Understanding what makes men and women tick is integral to realistic character development. There are human behavior references aplenty. Amy Blunt, who writes young adult/magical realism novels, shares the following two: Captivating, by John and Stasi Eldredge, which describes “the mystery of a woman’s soul”, and Wild at Heart, by John Eldredge, which examines the inner workings of men. And, yes, the latter is more than one page long.

Being male, I feel qualified to comment on the veracity of Wild at Heart. And, being male, I ask our XX-chromosome readership their opinion of the main points made in Captivating.

Wild at Heart states that men need “a battle to fight, an adventure to live, and a beauty to rescue”. I believe most men would, without hesitation, agree with the first two drivers. The third motivator, I would rephrase as “an innocent to rescue”, as “beauty” overstates the importance of appearance to most men. Most men are more interested in rescuing an innocent, thus gaining redemption and a life-partner, than that the rescued one be physically beautiful.

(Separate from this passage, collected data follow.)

(** * runpod.serverless.utils.rp_download

    A shallow embedding of [src/runpod/serverless/utils/rp_download.py]:
    the batch downloader [download_files_from_urls] and the single-file
    downloader [file], together with the library functions they are built
    from ([os.path], [urllib.parse.urlparse], [email.message_from_string],
    [re.findall] on the one pattern that is used, [backoff.on_exception]).

    Text is modelled as [string] (sequences of 8-bit characters), file
    contents as [list byte], Python integers as [Z].  The network, the
    file system, the random name generator and the working directory are
    an environment [Env] that every definition takes as an argument; the
    effects a call performs are recorded in a chronological [trace]. *)

From Stdlib Require Import String Ascii List ZArith Lia Bool Arith.
From Stdlib Require Import Init.Byte.
Import ListNotations.

Open Scope string_scope.

(** ** Python [str] methods *)

Module PyStr.

Definition LF : ascii := "010"%char.
Definition CR : ascii := "013"%char.
Definition TAB : ascii := "009"%char.
Definition SP : ascii := " "%char.

(** [len(s)] as a Python integer. *)
Definition len (s : string) : Z := Z.of_nat (String.length s).

(** [s.find(c)] for a one-character [c]: index of the first occurrence,
    [-1] when there is none. *)
Fixpoint find (c : ascii) (s : string) : Z :=
  match s with
  | EmptyString => (-1)%Z
  | String a s' =>
      if Ascii.eqb a c then 0%Z
      else let r := find c s' in
           if (r <? 0)%Z then (-1)%Z else (r + 1)%Z
  end.

(** [s.rfind(c)]: index of the last occurrence, [-1] when there is none. *)
Fixpoint rfind (c : ascii) (s : string) : Z :=
  match s with
  | EmptyString => (-1)%Z
  | String a s' =>
      let r := rfind c s' in
      if (0 <=? r)%Z then (r + 1)%Z
      else if Ascii.eqb a c then 0%Z else (-1)%Z
  end.

Fixpoint drop (n : nat) (s : string) : string :=
  match n, s with
  | O, _ => s
  | S n', String _ s' => drop n' s'
  | S _, EmptyString => EmptyString
  end.

Fixpoint take (n : nat) (s : string) : string :=
  match n, s with
  | O, _ => EmptyString
  | S n', String a s' => String a (take n' s')
  | S _, EmptyString => EmptyString
  end.

(** [s[i:]] and [s[:i]] for an index [i >= 0]; every slice of the embedded
    code is taken at such an index. *)
Definition slice_from (i : Z) (s : string) : string := drop (Z.to_nat i) s.
Definition slice_to (i : Z) (s : string) : string := take (Z.to_nat i) s.

(** [s.find(c, start)] for [0 <= start]. *)
Definition find_from (c : ascii) (start : Z) (s : string) : Z :=
  let r := find c (slice_from start s) in
  if (r <? 0)%Z then (-1)%Z else (start + r)%Z.

(** [c in s]. *)
Definition contains (c : ascii) (s : string) : bool := (0 <=? find c s)%Z.

(** [s.startswith(p)] and [s.endswith(c)] for a one-character [c]. *)
Definition startswith (p s : string) : bool := String.prefix p s.

Fixpoint endswith (c : ascii) (s : string) : bool :=
  match s with
  | EmptyString => false
  | String a EmptyString => Ascii.eqb a c
  | String _ s' => endswith c s'
  end.

(** [s.split(c, 1)] when [c in s]: the text before and after the first [c]. *)
Definition split_once (c : ascii) (s : string) : string * string :=
  let i := find c s in (slice_to i s, slice_from (i + 1) s).

(** [s.split(c)]: every piece between occurrences of [c]; never empty. *)
Fixpoint split (c : ascii) (s : string) : list string :=
  match s with
  | EmptyString => [EmptyString]
  | String a s' =>
      if Ascii.eqb a c then EmptyString :: split c s'
      else match split c s' with
           | piece :: rest => String a piece :: rest
           | [] => [String a EmptyString]
           end
  end.

(** [sep.join(pieces)]. *)
Definition join (sep : string) (pieces : list string) : string :=
  String.concat sep pieces.

(** [s.replace(c, '')]: every occurrence of [c] removed. *)
Fixpoint remove (c : ascii) (s : string) : string :=
  match s with
  | EmptyString => EmptyString
  | String a s' => if Ascii.eqb a c then remove c s' else String a (remove c s')
  end.

(** [s.lstrip(chars)] and [s.rstrip(chars)], the character set given as a
    predicate. *)
Fixpoint lstrip (chars : ascii -> bool) (s : string) : string :=
  match s with
  | EmptyString => EmptyString
  | String a s' => if chars a then lstrip chars s' else s
  end.

Fixpoint rstrip (chars : ascii -> bool) (s : string) : string :=
  match s with
  | EmptyString => EmptyString
  | String a s' =>
      match rstrip chars s' with
      | EmptyString => if chars a then EmptyString else String a EmptyString
      | t => String a t
      end
  end.

Definition in_range (lo hi : N) (c : ascii) : bool :=
  let n := N_of_ascii c in (lo <=? n)%N && (n <=? hi)%N.

Definition is_upper (c : ascii) : bool := in_range 65 90 c.
Definition is_lower (c : ascii) : bool := in_range 97 122 c.
Definition is_digit (c : ascii) : bool := in_range 48 57 c.
Definition is_alpha (c : ascii) : bool := is_upper c || is_lower c.
Definition is_ascii (c : ascii) : bool := in_range 0 127 c.

(** [s.lower()] on the letters A-Z. *)
Definition lower_char (c : ascii) : ascii :=
  if is_upper c then ascii_of_N (N_of_ascii c + 32) else c.

Fixpoint lower (s : string) : string :=
  match s with
  | EmptyString => EmptyString
  | String a s' => String (lower_char a) (lower s')
  end.

Fixpoint all_chars (p : ascii -> bool) (s : string) : bool :=
  match s with
  | EmptyString => true
  | String a s' => p a && all_chars p s'
  end.

End PyStr.

(** ** [posixpath] *)

Module PosixPath.
Import PyStr.

Definition sep : ascii := "/"%char.
Definition extsep : ascii := "."%char.

(** [isabs(p)]: [p.startswith('/')]. *)
Definition isabs (p : string) : bool := startswith "/" p.

(** One round of the loop of [join(a, *p)] for the component [b]. *)
Definition join_step (path b : string) : string :=
  if startswith "/" b then b
  else if (path =? "") || endswith sep path then path ++ b
  else path ++ "/" ++ b.

(** [os.path.join(a, *p)]. *)
Definition join (a : string) (p : list string) : string :=
  fold_left join_step p a.

(** [os.path.basename(p)]: [i = p.rfind('/') + 1; return p[i:]]. *)
Definition basename (p : string) : string :=
  let i := (rfind sep p + 1)%Z in slice_from i p.

(** The [while filenameIndex < dotIndex] loop of [genericpath._splitext];
    [n] counts the rounds that are left, [dotIndex - filenameIndex].
    [None] when the loop ends without a [return]. *)
Fixpoint splitext_loop (n : nat) (filenameIndex dotIndex : Z) (p : string)
  : option (string * string) :=
  match n with
  | O => None
  | S n' =>
      if negb (take 1 (slice_from filenameIndex p) =? String extsep "")
      then Some (slice_to dotIndex p, slice_from dotIndex p)
      else splitext_loop n' (filenameIndex + 1) dotIndex p
  end.

(** [os.path.splitext(p)], that is [genericpath._splitext(p, '/', None, '.')]. *)
Definition splitext (p : string) : string * string :=
  let sepIndex := rfind sep p in
  let dotIndex := rfind extsep p in
  let no_ext := (p, EmptyString) in
  if (dotIndex >? sepIndex)%Z then
    let filenameIndex := (sepIndex + 1)%Z in
    match splitext_loop (Z.to_nat (dotIndex - filenameIndex))
                        filenameIndex dotIndex p with
    | Some r => r
    | None => no_ext
    end
  else no_ext.

Definition is_nil {A} (l : list A) : bool :=
  match l with [] => true | _ => false end.

(** One round of the loop of [normpath] over the components. *)
Definition normpath_step (initial_slashes : Z) (new_comps : list string)
  (comp : string) : list string :=
  if (comp =? "") || (comp =? ".") then new_comps
  else if negb (comp =? "..")
          || ((initial_slashes =? 0)%Z && is_nil new_comps)
          || (negb (is_nil new_comps) && (last new_comps "" =? ".."))
       then new_comps ++ [comp]
  else if negb (is_nil new_comps) then removelast new_comps
  else new_comps.

Definition slashes (n : Z) : string :=
  String.concat "" (repeat "/" (Z.to_nat n)).

(** [os.path.normpath(path)]. *)
Definition normpath (path : string) : string :=
  if path =? "" then "."
  else
    let initial_slashes :=
      if startswith "/" path then
        if startswith "//" path && negb (startswith "///" path)
        then 2%Z else 1%Z
      else 0%Z in
    let comps :=
      fold_left (normpath_step initial_slashes) (split sep path) [] in
    let path := PyStr.join "/" comps in
    let path :=
      if (initial_slashes =? 0)%Z then path
      else slashes initial_slashes ++ path in
    if path =? "" then "." else path.

(** [os.path.abspath(path)] in the working directory [cwd] ([os.getcwd()]). *)
Definition abspath (cwd path : string) : string :=
  let path := if negb (isabs path) then join cwd [path] else path in
  normpath path.

End PosixPath.

(** ** [urllib.parse] *)

Module UrlParse.
Import PyStr.

Record SplitResult := mkSplit {
  s_scheme : string; s_netloc : string; s_path : string;
  s_query : string; s_fragment : string }.

Record ParseResult := mkParse {
  scheme : string; netloc : string; path : string;
  params : string; query : string; fragment : string }.

Definition uses_params : list string :=
  [""; "ftp"; "hdl"; "prospero"; "http"; "imap"; "https"; "shttp"; "rtsp";
   "rtspu"; "sip"; "sips"; "mms"; "sftp"; "tel"].

(** [c in scheme_chars]: letters, digits and [+-.]. *)
Definition scheme_char (c : ascii) : bool :=
  is_lower c || is_upper c || is_digit c
  || Ascii.eqb c "+"%char || Ascii.eqb c "-"%char || Ascii.eqb c "."%char.

(** [c in _WHATWG_C0_CONTROL_OR_SPACE]: code 0 to 32. *)
Definition c0_control_or_space (c : ascii) : bool := in_range 0 32 c.

(** [_splitnetloc(url, 2)]: the netloc ends at the first of [/?#] found
    from index 2 on. *)
Definition splitnetloc (url : string) : string * string :=
  let start := 2%Z in
  let upd (c : ascii) (delim : Z) :=
    let wdelim := find_from c start url in
    if (wdelim >=? 0)%Z then Z.min delim wdelim else delim in
  let delim := upd "#"%char (upd "?"%char (upd "/"%char (len url))) in
  (slice_from start (slice_to delim url), slice_from delim url).

Section Netloc.

(** The two checks of [urlsplit] that consult tables of the standard library
    ([ipaddress] for a bracketed host, [unicodedata] for a netloc with
    characters outside ASCII) are a parameter: [true] when the check passes. *)
Variable netloc_valid : string -> bool.

(** [urlsplit(url)]; [None] stands for [ValueError]. *)
Definition urlsplit (url : string) : option SplitResult :=
  let url := lstrip c0_control_or_space url in
  let url := remove LF (remove CR (remove TAB url)) in
  let i := find ":"%char url in
  let '(scheme, url) :=
    if (i >? 0)%Z
       && all_chars (fun c => is_ascii c && is_alpha c) (take 1 url)
       && all_chars scheme_char (slice_to i url)
    then (lower (slice_to i url), slice_from (i + 1) url)
    else (EmptyString, url) in
  let '(netloc, url) :=
    if take 2 url =? "//" then splitnetloc url else (EmptyString, url) in
  let has_open := contains "["%char netloc in
  let has_close := contains "]"%char netloc in
  if (has_open && negb has_close) || (has_close && negb has_open) then None
  else if has_open && has_close && negb (netloc_valid netloc) then None
  else
    let '(url, fragment) :=
      if contains "#"%char url then split_once "#"%char url else (url, EmptyString) in
    let '(url, query) :=
      if contains "?"%char url then split_once "?"%char url else (url, EmptyString) in
    if negb (netloc =? "") && negb (all_chars is_ascii netloc)
       && negb (netloc_valid netloc) then None
    else Some (mkSplit scheme netloc url query fragment).

(** [_splitparams(url)]. *)
Definition splitparams (url : string) : string * string :=
  if contains "/"%char url then
    let i := find_from ";"%char (rfind "/"%char url) url in
    if (i <? 0)%Z then (url, EmptyString)
    else (slice_to i url, slice_from (i + 1) url)
  else
    let i := find ";"%char url in
    (slice_to i url, slice_from (i + 1) url).

(** [urlparse(url)]; [None] stands for [ValueError]. *)
Definition urlparse (url : string) : option ParseResult :=
  match urlsplit url with
  | None => None
  | Some r =>
      let '(url, params) :=
        if existsb (String.eqb (s_scheme r)) uses_params
           && contains ";"%char (s_path r)
        then splitparams (s_path r)
        else (s_path r, EmptyString) in
      Some (mkParse (s_scheme r) (s_netloc r) url params
                    (s_query r) (s_fragment r))
  end.

End Netloc.

End UrlParse.

(** ** [email.message_from_string]: the header block *)

Module Email.
Import PyStr.

(** Lines of a text, line ends kept; a line ends at [\r\n], [\r] or [\n]
    (the [readlines] of a [StringIO(newline='')], as [BufferedSubFile]
    cracks its input). *)
Fixpoint readlines (s : string) : list string :=
  match s with
  | EmptyString => []
  | String c s' =>
      if Ascii.eqb c LF then String c "" :: readlines s'
      else if Ascii.eqb c CR then
        match s' with
        | String c' s'' =>
            if Ascii.eqb c' LF then String c (String c' "") :: readlines s''
            else String c "" :: readlines s'
        | EmptyString => [String c ""]
        end
      else
        match readlines s' with
        | l :: ls => String c l :: ls
        | [] => [String c ""]
        end
  end.

(** [ftext]: the characters of a field name, [\041-\071\073-\176]. *)
Definition ftext (c : ascii) : bool := in_range 33 57 c || in_range 59 126 c.

(** [[\041-\071\073-\176]*:] at the start of the line. *)
Fixpoint field_name_colon (line : string) : bool :=
  match line with
  | EmptyString => false
  | String c rest =>
      if Ascii.eqb c ":"%char then true
      else if ftext c then field_name_colon rest else false
  end.

Definition starts_with_wsp (line : string) : bool :=
  match line with
  | String c _ => Ascii.eqb c SP || Ascii.eqb c TAB
  | EmptyString => false
  end.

The most important Wild at Heart take-away for male character development is that a man can neither view nor respect himself as a man unless he has been “blessed” by another respected male, a role usually filled by the man’s father. Without this acknowledgement, a male cannot believe he is a real man. This is true. And it is cross-cultural. And it is the root of much pain in men and subsequent pain-generating behavior (such as bullying). As you develop a male character, bear in mind his relationship to his father or father figure. It is crucial to his behavior and motivation.

Captivating states that every woman longs to, “be romanced, play an irreplaceable role in a great adventure, and to unveil beauty”. My male instincts tell me this and more are true. Yet I still cannot decipher female motivation.

So I ask you, ladies, for the sake of character development, what makes you tick?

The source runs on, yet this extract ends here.